- _Work item_
From the listing below, reproduce word for word the part that opens with the line containing "let xsk_cfg := Xsk_socket_config" and closes with the line containing "ring_ready (Some zero_ring) (Some r) 2048 (fun"; reproduce nothing else.
......
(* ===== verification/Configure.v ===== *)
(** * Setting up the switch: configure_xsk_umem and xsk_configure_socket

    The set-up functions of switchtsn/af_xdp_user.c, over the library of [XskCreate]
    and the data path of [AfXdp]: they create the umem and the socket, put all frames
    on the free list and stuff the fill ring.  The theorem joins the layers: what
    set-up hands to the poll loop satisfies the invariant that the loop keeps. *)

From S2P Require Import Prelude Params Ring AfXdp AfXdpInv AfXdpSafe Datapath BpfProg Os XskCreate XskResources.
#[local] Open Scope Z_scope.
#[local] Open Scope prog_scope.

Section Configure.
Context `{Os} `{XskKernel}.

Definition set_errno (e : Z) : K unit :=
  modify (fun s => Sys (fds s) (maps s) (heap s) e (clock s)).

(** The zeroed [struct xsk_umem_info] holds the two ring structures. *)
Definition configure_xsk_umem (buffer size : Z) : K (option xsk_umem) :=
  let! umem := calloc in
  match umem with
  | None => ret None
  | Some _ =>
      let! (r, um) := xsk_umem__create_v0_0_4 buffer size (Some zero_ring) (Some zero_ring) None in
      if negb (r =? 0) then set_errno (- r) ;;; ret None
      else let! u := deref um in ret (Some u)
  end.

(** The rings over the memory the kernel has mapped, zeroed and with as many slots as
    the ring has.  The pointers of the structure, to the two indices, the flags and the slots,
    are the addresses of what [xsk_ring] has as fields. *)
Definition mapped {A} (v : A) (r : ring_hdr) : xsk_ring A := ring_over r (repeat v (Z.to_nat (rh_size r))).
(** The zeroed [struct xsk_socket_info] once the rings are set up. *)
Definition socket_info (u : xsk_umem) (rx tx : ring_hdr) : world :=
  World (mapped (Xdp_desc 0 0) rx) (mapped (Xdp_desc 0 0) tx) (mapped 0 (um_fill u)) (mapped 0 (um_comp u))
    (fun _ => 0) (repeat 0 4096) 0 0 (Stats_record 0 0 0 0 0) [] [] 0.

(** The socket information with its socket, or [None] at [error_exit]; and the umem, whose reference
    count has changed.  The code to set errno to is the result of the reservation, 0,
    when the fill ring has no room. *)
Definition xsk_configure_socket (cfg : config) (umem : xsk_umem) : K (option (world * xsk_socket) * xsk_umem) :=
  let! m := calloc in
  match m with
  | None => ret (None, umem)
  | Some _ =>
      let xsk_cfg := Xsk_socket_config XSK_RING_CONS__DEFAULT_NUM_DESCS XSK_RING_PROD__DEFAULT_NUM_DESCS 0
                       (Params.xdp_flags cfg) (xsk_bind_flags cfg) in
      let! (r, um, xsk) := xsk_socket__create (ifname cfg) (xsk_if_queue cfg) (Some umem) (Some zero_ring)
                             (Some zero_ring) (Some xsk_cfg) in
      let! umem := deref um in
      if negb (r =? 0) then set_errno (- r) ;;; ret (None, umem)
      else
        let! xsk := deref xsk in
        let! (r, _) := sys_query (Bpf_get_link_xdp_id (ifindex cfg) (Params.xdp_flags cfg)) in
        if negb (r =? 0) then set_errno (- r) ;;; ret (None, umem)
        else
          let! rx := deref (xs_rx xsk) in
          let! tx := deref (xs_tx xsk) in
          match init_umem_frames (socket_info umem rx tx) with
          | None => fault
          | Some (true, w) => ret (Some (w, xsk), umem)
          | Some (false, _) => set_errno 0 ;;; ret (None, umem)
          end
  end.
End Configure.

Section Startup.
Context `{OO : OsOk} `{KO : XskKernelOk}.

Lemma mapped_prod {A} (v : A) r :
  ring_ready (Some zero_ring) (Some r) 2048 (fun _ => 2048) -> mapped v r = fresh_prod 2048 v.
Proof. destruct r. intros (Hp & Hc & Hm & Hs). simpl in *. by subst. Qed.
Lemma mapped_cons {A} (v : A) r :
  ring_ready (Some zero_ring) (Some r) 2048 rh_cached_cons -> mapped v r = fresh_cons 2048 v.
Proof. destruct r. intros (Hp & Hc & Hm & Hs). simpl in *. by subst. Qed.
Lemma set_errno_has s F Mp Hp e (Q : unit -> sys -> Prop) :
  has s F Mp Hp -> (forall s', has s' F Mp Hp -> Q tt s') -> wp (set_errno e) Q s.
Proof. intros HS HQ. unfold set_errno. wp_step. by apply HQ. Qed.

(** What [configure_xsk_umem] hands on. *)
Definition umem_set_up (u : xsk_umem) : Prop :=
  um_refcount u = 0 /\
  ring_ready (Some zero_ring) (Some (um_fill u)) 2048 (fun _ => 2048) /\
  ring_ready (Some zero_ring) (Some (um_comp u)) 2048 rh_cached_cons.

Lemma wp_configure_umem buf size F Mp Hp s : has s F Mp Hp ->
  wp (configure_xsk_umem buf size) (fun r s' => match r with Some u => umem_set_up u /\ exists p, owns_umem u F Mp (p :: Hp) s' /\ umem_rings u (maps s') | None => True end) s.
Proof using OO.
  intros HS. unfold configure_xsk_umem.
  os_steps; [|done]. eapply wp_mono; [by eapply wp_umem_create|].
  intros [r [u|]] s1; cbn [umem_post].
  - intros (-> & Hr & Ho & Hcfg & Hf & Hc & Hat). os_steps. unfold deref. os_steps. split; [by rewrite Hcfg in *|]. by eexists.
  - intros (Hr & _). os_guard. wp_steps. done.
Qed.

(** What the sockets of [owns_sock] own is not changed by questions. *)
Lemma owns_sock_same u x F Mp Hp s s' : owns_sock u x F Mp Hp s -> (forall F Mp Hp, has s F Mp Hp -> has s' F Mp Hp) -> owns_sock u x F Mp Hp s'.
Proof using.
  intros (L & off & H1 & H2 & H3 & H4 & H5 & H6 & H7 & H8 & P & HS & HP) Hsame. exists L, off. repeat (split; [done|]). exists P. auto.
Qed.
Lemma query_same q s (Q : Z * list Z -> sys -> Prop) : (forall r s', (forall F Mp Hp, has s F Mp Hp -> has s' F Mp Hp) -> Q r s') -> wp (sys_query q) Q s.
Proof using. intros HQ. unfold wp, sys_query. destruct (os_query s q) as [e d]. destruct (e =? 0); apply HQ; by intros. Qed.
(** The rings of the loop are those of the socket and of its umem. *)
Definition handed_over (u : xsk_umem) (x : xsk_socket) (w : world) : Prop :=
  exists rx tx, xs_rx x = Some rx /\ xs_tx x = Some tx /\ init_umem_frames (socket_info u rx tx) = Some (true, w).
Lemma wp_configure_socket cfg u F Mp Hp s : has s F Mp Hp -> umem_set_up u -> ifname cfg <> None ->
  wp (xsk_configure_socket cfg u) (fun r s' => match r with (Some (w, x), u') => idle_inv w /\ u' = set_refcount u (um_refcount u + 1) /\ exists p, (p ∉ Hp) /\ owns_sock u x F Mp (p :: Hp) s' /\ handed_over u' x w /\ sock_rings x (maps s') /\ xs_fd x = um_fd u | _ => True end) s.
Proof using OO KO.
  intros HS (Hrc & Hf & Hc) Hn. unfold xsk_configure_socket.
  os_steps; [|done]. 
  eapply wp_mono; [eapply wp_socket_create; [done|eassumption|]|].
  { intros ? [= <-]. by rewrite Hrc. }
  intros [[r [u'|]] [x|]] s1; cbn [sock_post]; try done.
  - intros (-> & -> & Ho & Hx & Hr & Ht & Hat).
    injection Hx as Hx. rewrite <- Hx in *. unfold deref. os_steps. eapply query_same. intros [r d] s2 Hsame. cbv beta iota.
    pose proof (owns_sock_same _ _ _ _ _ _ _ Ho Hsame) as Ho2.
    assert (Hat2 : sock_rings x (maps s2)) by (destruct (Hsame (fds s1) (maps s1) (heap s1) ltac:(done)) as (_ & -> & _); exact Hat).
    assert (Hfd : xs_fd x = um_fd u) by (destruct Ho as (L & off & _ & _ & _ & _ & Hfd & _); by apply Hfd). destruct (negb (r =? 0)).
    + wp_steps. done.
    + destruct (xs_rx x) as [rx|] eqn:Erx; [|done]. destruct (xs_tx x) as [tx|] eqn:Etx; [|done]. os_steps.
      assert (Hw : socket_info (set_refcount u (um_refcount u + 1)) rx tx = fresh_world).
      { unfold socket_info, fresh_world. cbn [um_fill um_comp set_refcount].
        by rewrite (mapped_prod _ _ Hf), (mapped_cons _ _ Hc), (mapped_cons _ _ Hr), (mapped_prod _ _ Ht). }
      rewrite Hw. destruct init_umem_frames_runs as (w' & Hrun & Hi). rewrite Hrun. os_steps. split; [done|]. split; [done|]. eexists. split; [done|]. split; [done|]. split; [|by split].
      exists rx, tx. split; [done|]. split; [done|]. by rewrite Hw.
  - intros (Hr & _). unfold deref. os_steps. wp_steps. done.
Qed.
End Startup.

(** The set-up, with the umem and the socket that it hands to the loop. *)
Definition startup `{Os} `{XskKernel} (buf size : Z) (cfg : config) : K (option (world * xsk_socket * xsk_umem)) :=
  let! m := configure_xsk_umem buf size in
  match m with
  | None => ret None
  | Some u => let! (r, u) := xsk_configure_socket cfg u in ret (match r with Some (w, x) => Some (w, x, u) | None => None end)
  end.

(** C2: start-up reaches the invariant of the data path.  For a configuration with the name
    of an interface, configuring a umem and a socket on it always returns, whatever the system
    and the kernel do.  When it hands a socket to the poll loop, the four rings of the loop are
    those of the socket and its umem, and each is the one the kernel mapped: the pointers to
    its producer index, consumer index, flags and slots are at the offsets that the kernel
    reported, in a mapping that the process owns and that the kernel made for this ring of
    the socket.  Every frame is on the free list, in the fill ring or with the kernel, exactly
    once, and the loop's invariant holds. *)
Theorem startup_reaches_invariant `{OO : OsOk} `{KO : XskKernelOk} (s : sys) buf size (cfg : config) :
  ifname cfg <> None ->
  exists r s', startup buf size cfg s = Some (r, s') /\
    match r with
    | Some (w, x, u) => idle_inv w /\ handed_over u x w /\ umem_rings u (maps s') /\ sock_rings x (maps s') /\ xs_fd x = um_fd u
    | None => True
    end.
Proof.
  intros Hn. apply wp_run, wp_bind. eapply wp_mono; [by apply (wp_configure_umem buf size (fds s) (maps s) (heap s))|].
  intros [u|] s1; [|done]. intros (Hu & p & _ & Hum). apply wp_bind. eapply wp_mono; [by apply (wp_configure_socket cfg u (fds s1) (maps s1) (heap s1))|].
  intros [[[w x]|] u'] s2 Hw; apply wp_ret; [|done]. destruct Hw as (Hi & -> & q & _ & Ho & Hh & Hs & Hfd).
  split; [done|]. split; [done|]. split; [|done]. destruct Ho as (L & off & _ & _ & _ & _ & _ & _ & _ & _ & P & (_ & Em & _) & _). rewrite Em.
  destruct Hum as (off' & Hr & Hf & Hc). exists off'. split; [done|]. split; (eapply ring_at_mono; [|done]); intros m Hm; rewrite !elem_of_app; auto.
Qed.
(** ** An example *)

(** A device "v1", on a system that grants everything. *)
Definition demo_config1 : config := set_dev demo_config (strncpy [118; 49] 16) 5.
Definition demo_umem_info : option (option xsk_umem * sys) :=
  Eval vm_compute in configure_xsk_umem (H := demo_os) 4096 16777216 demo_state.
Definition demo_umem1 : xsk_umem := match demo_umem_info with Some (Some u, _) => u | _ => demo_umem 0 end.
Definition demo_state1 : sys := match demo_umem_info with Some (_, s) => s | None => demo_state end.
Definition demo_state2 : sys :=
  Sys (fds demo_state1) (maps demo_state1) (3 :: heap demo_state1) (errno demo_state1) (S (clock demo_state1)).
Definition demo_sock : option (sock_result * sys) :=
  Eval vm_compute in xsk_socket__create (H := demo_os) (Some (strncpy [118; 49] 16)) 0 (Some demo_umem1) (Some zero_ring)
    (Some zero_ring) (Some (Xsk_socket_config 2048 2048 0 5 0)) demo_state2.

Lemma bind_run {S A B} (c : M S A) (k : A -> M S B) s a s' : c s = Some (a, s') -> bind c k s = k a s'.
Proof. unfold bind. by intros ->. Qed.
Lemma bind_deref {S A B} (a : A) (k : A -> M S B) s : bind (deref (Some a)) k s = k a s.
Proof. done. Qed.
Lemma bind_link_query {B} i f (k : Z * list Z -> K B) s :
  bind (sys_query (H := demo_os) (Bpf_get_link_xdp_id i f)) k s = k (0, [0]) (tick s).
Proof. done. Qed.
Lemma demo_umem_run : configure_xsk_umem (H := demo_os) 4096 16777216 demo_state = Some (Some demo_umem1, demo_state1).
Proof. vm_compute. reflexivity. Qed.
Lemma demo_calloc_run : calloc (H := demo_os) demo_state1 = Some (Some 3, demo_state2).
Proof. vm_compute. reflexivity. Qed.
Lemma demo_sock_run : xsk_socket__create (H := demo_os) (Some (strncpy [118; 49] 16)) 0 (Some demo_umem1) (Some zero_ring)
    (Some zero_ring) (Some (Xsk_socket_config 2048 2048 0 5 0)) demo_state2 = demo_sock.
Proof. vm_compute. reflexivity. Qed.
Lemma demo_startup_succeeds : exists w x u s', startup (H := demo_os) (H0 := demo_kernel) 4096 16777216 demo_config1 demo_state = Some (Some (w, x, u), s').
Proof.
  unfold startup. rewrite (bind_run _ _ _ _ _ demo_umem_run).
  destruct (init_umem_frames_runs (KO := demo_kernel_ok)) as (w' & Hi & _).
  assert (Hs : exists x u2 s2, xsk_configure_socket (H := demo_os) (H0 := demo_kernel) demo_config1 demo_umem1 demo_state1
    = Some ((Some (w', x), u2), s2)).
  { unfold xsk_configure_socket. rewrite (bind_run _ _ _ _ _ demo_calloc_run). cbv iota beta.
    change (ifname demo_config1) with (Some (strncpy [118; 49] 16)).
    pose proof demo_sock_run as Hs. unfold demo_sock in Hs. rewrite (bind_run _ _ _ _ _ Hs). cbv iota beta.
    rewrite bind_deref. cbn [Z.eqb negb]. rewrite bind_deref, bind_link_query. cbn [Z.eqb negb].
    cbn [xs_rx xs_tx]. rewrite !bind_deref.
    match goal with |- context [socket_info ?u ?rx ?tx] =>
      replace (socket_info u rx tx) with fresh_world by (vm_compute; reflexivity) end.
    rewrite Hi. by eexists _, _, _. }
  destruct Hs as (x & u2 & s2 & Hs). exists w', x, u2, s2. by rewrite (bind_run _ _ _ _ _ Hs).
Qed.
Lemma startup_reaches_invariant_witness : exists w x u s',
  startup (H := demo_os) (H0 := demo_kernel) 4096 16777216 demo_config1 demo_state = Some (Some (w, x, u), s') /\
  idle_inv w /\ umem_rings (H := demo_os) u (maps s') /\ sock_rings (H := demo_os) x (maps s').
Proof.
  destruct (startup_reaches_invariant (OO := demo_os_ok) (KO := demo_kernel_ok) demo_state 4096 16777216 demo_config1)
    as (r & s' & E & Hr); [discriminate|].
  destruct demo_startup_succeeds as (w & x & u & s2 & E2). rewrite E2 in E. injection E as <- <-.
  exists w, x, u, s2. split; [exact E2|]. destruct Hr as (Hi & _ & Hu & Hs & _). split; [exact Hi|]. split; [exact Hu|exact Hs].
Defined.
......
- _Task output_
      let xsk_cfg := Xsk_socket_config XSK_RING_CONS__DEFAULT_NUM_DESCS XSK_RING_PROD__DEFAULT_NUM_DESCS 0
                       (Params.xdp_flags cfg) (xsk_bind_flags cfg) in
      let! (r, um, xsk) := xsk_socket__create (ifname cfg) (xsk_if_queue cfg) (Some umem) (Some zero_ring)
                             (Some zero_ring) (Some xsk_cfg) in
      let! umem := deref um in
      if negb (r =? 0) then set_errno (- r) ;;; ret (None, umem)
      else
        let! xsk := deref xsk in
        let! (r, _) := sys_query (Bpf_get_link_xdp_id (ifindex cfg) (Params.xdp_flags cfg)) in
        if negb (r =? 0) then set_errno (- r) ;;; ret (None, umem)
        else
          let! rx := deref (xs_rx xsk) in
          let! tx := deref (xs_tx xsk) in
          match init_umem_frames (socket_info umem rx tx) with
          | None => fault
          | Some (true, w) => ret (Some (w, xsk), umem)
          | Some (false, _) => set_errno 0 ;;; ret (None, umem)
          end
  end.
End Configure.

Section Startup.
Context `{OO : OsOk} `{KO : XskKernelOk}.

Lemma mapped_prod {A} (v : A) r :
  ring_ready (Some zero_ring) (Some r) 2048 (fun _ => 2048) -> mapped v r = fresh_prod 2048 v.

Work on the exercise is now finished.